Es curioso, pero tanto Ignacio como Gonzalo como Álvaro eran de Madrid, bien de nacimiento, bien de adopción, y a los tres la muerte les salió al paso con unas vacaciones en proyecto (a los dos primeros las de verano, al tercero las de Semana Santa). Un paralelismo de mayor envergadura es que en sus particulares noches de autos, las mismas de las que tuvimos noticia por las crónicas de sucesos, ninguno de los tres salió de casa buscando bronca con la fatalidad, sino que se dieron de bruces con ella. No dudaron, eso sí, en arriesgar –y perder– sus vidas por unos perfectos desconocidos, poniendo fin a unos porvenires que se adivinaban prometedores, y eso que nadie les hubiera echado en cara nunca pasar de largo, mirar hacia otro lado. De los que les conocieron, a ninguno extrañó lo más mínimo su actitud, como si de alguna manera toda su vida hubiera sido una preparación para afrontar con honores el desenlace final.

La nación, agradecida

Pertenecían, por cierto, Ignacio, Álvaro y Gonzalo, a eso que ha dado en llamarse clase media alta. Y con esto no se pretende ni se insinúa una sociología del heroísmo, como aquello de que Inglaterra ganó todas sus guerras en los campos de deportes de Eaton. Lo que no quita para que su carácter y, por tanto, su destino, el de los tres, estuviesen marcados por el ambiente, su ambiente, esa cosa hecha de familia, colegios, amigos y por ahí.

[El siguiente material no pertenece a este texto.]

(* ===== verification/Prelude.v ===== *)
(** * Verification of the Android build tools

    The build system of this repository is driven by Make and Soong; the logic
    of its own that decides something is in the Python tools under src/tools.
    This library models the tools below and proves what makes them correct.

    ** Components and files

    - tools/releasetools/rangelib.py, sets of blocks: RangeLib.v (the class
      [RangeSet] as a tuple of boundaries, [parse], [to_string], [union],
      [intersect], [subtract], [overlaps], [map_within], [extend], [first],
      [next_item]); RangeFacts.v (a range set denotes a set of integers, and
      every operation is the operation on sets); RangeProps.v.
    - tools/releasetools/blockimgdiff.py, incremental updates of an image:
      - Transfer.v: the classes [Transfer], [HeapItem] and [Image]; transfers
        are shared objects, so they live in a store and the program keeps
        their identifiers;
      - BlockSeq.v: [FindSequenceForTransfers] (its phases [GenerateDigraph],
        [FindVertexSequence], [ReverseBackwardEdges], [ImproveVertexSequence])
        and [AssertSequenceGood]; BlockGraph.v, VertexSeq.v, EdgeReversal.v and
        TopoSort.v follow the phases; SequenceCheck.v is about the check, and has
        that the order found is good; Updater.v is the abstract updater that runs a
        sequence in place; BlockProps.v has the theorems;
      - DiffPlan.v: [FindTransfers], [AddTransfer] with its splitting of large
        files, [CanUseImgdiff], [ParseAndValidateSplitInfo];
        DiffPlanFacts.v; DiffProps.v composes it with the sequencing;
      - StashSize.v: [ReviseStashSize]; StashProps.v;
      - TransferList.v: [WriteTransfers], the text of the transfer list;
        TransferProps.v;
      - ComputeDiff.v: [ComputePatches] with its worker threads,
        [SelectAndConvertDiffTransfersToNew], [AssertSha1Good] and [Compute];
        ComputeFacts.v (the threads, as steps over the shared queue in any
        order, and the patches), ComputeProps.v (conversions, the states the
        passes of [Compute] hand to each other, the data and the patches that
        the commands find), UpdateProps.v;
      - UpdaterText.v: the updater of a device as a machine that executes the
        text of a transfer list, word by word, on the blocks of a partition and
        its stashes ([run_text]); UpdaterFacts.v: what the lines that
        [WriteTransfers] writes do when they are executed.
    - tools/releasetools/sparse_img.py: SparseImg.v (the class [SparseImage] on
      the bytes of a file, [LoadFileBlockMap], [GetImagePartitionSize]);
      SparseFacts.v (the file map), SparseProps.v (with a decoder that expands the
      file, and reading through the chunk index);
      tools/releasetools/images.py: Images.v ([EmptyImage], [DataImage],
      [FileImage]), ImagesProps.v.
    - tools/releasetools/common.py:
      - DynPart.v: the class DynamicPartitionsDifference, the operations that turn the
        partitions of the source build into those of the target build;
        DynPartFacts.v (an abstract super partition that runs them),
        DynPartProps.v;
      - PartitionProps.v: the build properties of a partition
        ([PartitionBuildProps]) and recovery.fstab; BuildInfo.v: the properties
        and fingerprints of a build ([BuildInfo]), [LoadInfoDict], and from
        ota_utils.py [ComputeRuntimeBuildInfos]; RuntimeFacts.v (a property
        file as a sequence of events, and what builds at run time have in
        common), BuildInfoProps.v;
      - VBMeta.v: the arguments of avbtool for the partitions of a vbmeta image
        ([GetAvbPartitionsArg], [BuildVBMeta]) and build_image.py's
        [BuildVBMeta], which lists those partitions; VBMetaProps.v;
      - HostTools.v: [RunAndCheckOutput] and the other wrappers of programs;
        computations that change the state of the host, over a class [Host] of
        what the programs and the file system do.
    - tools/releasetools/verity_utils.py: Verity.v (the builders for Verified
      Boot and the search for the smallest partition that holds an image),
      VerityProps.v (what each loop of the search does, and the search).
    - tools/releasetools/build_image.py: ImageProp.v (the properties of an image
      from the dictionary of a build and back), ImagePropProps.v; BuildImage.v
      (the commands of the file systems' tools, the sizes of an image and its
      partition, [BuildImage]), BuildImageProps.v.  The builder for Verified
      Boot is an interface: BuildImageProps.v proves its theorem against the
      class [VerityLaws], and Verity.v's builder is an instance.
    - tools/releasetools/sign_target_files_apks.py, with the lists of certificates
      and the passwords of common.py:
      - SignKeys.v: the keys of packages ([ReadApkCerts], [GetApkCerts],
        [ReadApexKeysInfo], [GetApexKeys], [CheckApkAndApexKeysAvailable],
        [BuildKeyMap]); SignKeysProps.v;
      - SignText.v: the texts that are rewritten ([RewriteProps], [EditTags], the
        keys of Verified Boot in the info dict, misc_info.txt, the keys for OTA
        packages, API levels); SignTextProps.v;
      - SignAvb.v: the output of avbtool as a tree ([ParseAvbInfo]) and the
        footer with another key;
      - SignFiles.v: what becomes of every entry ([ProcessTargetFiles]) and the
        run of [main]; SignFilesProps.v.
    - tools/releasetools/merge/ (merge_utils.py, merge_meta.py, the lists of
      merge_target_files.py): Merge.v (what is taken from a framework build and a
      vendor build, and the files under META of the merged one), MergeProps.v.
    - tools/releasetools/check_partition_sizes.py: PartitionSizes.v,
      PartitionSizesProps.v.
    - tools/releasetools/ota_utils.py: PropertyFiles.v (the texts that say where
      the entries of a package are, and the passes of [FinalizeMetadata]),
      PropertyFilesProps.v; OtaMetadata.v (the metadata of
      a package, with the detection of downgrades, and its legacy text),
      OtaMetadataProps.v.
    - tools/event_log_tags.py and tools/merge-event-log-tags.py: EventLogTags.v,
      EventLogTagsProps.v.
    - tools/fat16copy.py: Fat16.v (the class [fat] on the bytes of an image, and
      the directories of [fat_dir] with their long names); Fat16Facts.v (the
      allocation table), Fat16Props.v (reading and writing along a chain).
    - tools/post_process_props.py: BuildProp.v, BuildPropProps.v.
    - tools/fs_config/fs_config_generator.py: FsConfig.v (the parsers of the
      two C headers and of config.fs files, and the generators),
      FsConfigFacts.v, FsConfigProps.v (with a reader for the binary form of the
      entries).
    - This file has the error monad ([result]: a value or a Python exception),
      loops over lists that may raise, Python's list indexing, stable sorting
      and the shared tactics; PyStr.v has strings, PyText.v
      paths, lines and the words of a shell command, PyRegex.v regular
      expressions as backtracking parsers, PyColl.v the ordered
      dictionary and [heapq], PyFloat.v the floats used for limits and
      estimates, FloatFacts.v bounds on their results, PyFile.v binary files:
      bytes, file objects, [struct] and [bisect].

    ** What is shown

    - A block diff never fails and is right: [UpdateProps.compute_correct] is
      the whole of it ([Compute] succeeds, and executing the text of the transfer
      list it writes, with the new data and the patches it writes, on a device that
      holds the source image ends with the target image in the blocks of the care
      map, zeroes in the extended blocks and the other blocks of the image
      discarded), [UpdateProps.patches_any_schedule] says
      that the order of the threads does not matter; its parts are
      [DiffProps.diff_plan_accepted] (for
      images whose files partition the care map, transfers are found, ordered
      and accepted), [BlockProps.in_place_update_correct] (an updater that
      applies them in place, with the stashes they name, writes the target),
      [BlockProps.sequence_accepted] and [StashProps.revised_sequence_ok] (the
      order found, and its revision for a small cache, pass the check and the
      revision keeps within the limit), [TransferProps.transfer_list_written]
      (the transfer list is written without failing an assertion), with
      [BlockProps.assert_sequence_good_decides] saying what the check decides.
    - Range sets are sets, and their texts round-trip (RangeProps.v).
    - Sparse images: the file map is a partition of the care map, as a block
      diff asserts; what is read is what a sequential decoder of the file gives;
      a chunk can be appended (SparseProps.v).  The same for the images around
      data and raw files (ImagesProps.v).
    - Dynamic partitions: the operation list leads from the source to the target
      build with no group over its limit at any time
      ([DynPartProps.dynamic_partitions_reach_target]); the size check decides
      whether all slots fit ([PartitionSizesProps.partition_sizes_decided]).
    - Builds: what a property file gives, and that the builds a device may be at
      run time differ in nothing but the product part of their fingerprints
      (BuildInfoProps.v).
    - OTA packages: property files locate the entries of the finished package
      ([PropertyFilesProps.finalized_package_verified]); a downgrade is never
      packed unless asked for ([OtaMetadataProps.package_metadata_correct]).
    - Images of partitions: the properties of an image are what a table of
      sources says ([ImagePropProps.image_props_from_table]); the search for a
      partition size returns, and what it finds holds the image and is the least
      that does where avbtool's answers grow with the size
      ([VerityProps.dynamic_partition_size_found]); the sizes planned leave room
      for the files ([BuildImageProps.image_sizes_planned]); the arguments for a
      vbmeta image describe each partition as configured, with no rollback index
      location used twice ([VBMetaProps.avb_partitions_described]).
    - Signing: what every entry of the input adds to the output and what is added
      besides, with nothing else written ([SignFilesProps.target_files_signed]); the keys it works with are those the
      options and lists give, and it is refused exactly when one is missing
      ([SignKeysProps.signing_keys_decided]); a property file has its tags edited
      and nothing else ([SignTextProps.rewrite_props_edits_tags]); two defects are
      stated as theorems ([SignKeysProps.apex_keys_ignore_mappings],
      [SignAvb.root_digest_unchecked]).
    - Merging: the lists inferred for two builds take no partition twice
      ([MergeProps.inferred_lists_valid]); the lists of package keys are merged
      by partition ([MergeProps.package_keys_merged]).
    - Event log tags: merged tags are unique by name and number and read back
      (EventLogTagsProps.v).
    - FAT images: allocation takes free clusters only and leaves the rest of the
      image alone, what is written is read back; two defects are stated as
      theorems ([Fat16Props.make_short_name_correct],
      [Fat16Props.full_root_diverges]).
    - Property files: conflicts between assignments are resolved by name,
      independently of the order of a set; the written file is legal and reads
      back (BuildPropProps.v).
    - Filesystem configuration: accepted files have consistent identifiers in
      the ranges reserved for them, the first match of a path is the best one,
      the binary file reads back (FsConfigProps.v).

    ** Conventions

    A method is a function of the same name. Code that may raise returns
    [result]; [assert!] is Python's assert. Exceptions are told apart by class,
    their messages are not modelled, nor is logging. Code that runs programs is
    a computation on the state of the host, which keeps that state when it
    raises. A loop without a structural argument has fuel, and running out of
    it is the exception [OutOfFuel]: the sequencing loops get one unit per
    transfer (each round removes one), the splitting loops one per block, the
    loops over clusters one per table entry, links between entries of target
    files one per entry, the search for a partition size
    1040 + k, where a partition of 2^k bytes holds the image (a step doubles or
    halves a distance, and no float holds a number of 1024 bits), and the
    theorems show that their calls return; where the code does loop for ever a
    theorem says so for every fuel. Dictionaries are association lists in
    insertion order; where the code iterates over a set or a Python 2
    dictionary, the order is a parameter. Integers are unbounded as in Python;
    where the code cuts them to bytes the cut is written out.

    ** Parameters

    imgdiff and bsdiff, zlib, the hash of a set of blocks, the schedule of the
    worker threads, the order in which a set or an old dictionary is listed,
    the unpacking of a boot image, sha256 of a text, the existence of a path,
    and the tools that rewrite and sign a zip file are parameters. For images,
    the programs run (mkfs, avbtool, du, fsck and so on) and the files they
    change are the operations of the class [Host]; for signing, the class
    [SigningHost] adds the tools that sign, compress and read certificates, XML
    and payloads. What a theorem assumes of them is a named hypothesis
    ([imgdiff_ok], [tools_ok], [fair], a permutation, [tools_keep_layout]); of
    avbtool, that the room it leaves in a partition depends on its size only; of the
    hash of blocks, that it is injective and its values are words a transfer list can
    hold.

    ** Not modelled

    The tools that mainly run other programs on files are not modelled:
    ota_from_target_files.py and the payloads of OTA packages,
    check_target_files_vintf.py, add_img_to_target_files.py, validation, warning
    and SBOM reports, CI.  Of the merging of builds the copying of files, the checks
    and the compilation by other programs are left out; of build_image.py the copying of
    the input directory and the command line are left out; of
    sign_target_files_apks.py the options of the command line and the images
    that the vendor's tools rebuild; of common.py, certificates, the images and
    the zip files; of ota_utils.py, the payload generator and the APEX
    information.  Reading and writing of files is represented by the contents. *)

From Stdlib Require Export ZArith Lia Sorted.
From stdpp Require Export base tactics numbers strings option gmap list.
#[export] Set Default Goal Selector "!".
#[export] Set Warnings "-clear-no-such-hyp".
#[global] Open Scope Z_scope.

(** * Python exceptions and the error monad *)

(** The exception classes the modelled code can raise.  Messages are not
    modelled.  [OutOfFuel] is not a Python exception: it is the value of a loop
    whose fuel ran out, and the termination theorems show it does not occur. *)
Inductive exn : Type :=
| AssertionError | ValueError | IndexError | KeyError | TypeError
| AttributeError | RuntimeError | StructError | UnboundLocalError
| ZeroDivisionError | OverflowError | FileNotFoundError
| ExternalError | BuildImageError | BuildVerityImageError | InsufficientSpaceException | SystemExit (code : Z) | OutOfFuel.

Inductive result (A : Type) : Type :=
| Ok (a : A)
| Raise (e : exn).
Arguments Ok {A} a.
Arguments Raise {A} e.

#[export] Instance result_ret : MRet result := fun A x => Ok x.
#[export] Instance result_bind : MBind result := fun A B f m =>
  match m with Ok a => f a | Raise e => Raise e end.
#[export] Instance result_fmap : FMap result := fun A B f m =>
  match m with Ok a => Ok (f a) | Raise e => Raise e end.
#[export] Instance exn_eq_dec : EqDecision exn.
Proof. solve_decision. Defined.

Declare Scope py_scope.
Delimit Scope py_scope with py.
#[global] Open Scope py_scope.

Pero, insisto, no se trata de una estúpida reivindicación de clase, pues Ignacio, Álvaro y Gonzalo nos pertenecen a todos, por más que la mayoría, tan del montón, no nos parezcamos a ellos. Poco importa esto, en fin, para contarlos entre los mejores de los nuestros, compatriotas de los que poder presumir por el mundo. Y a la espera de un cronista con la hechuras de un Homero que nos cante el cantar de gesta de los tres, y de tantísimos como ellos tres, cójanse todos los textos de homenaje, recientes y no, y guárdense en carpetas con el siguiente texto escrito a rotulador: "A Ignacio, Álvaro y Gonzalo". Y debajo: "La nación, agradecida".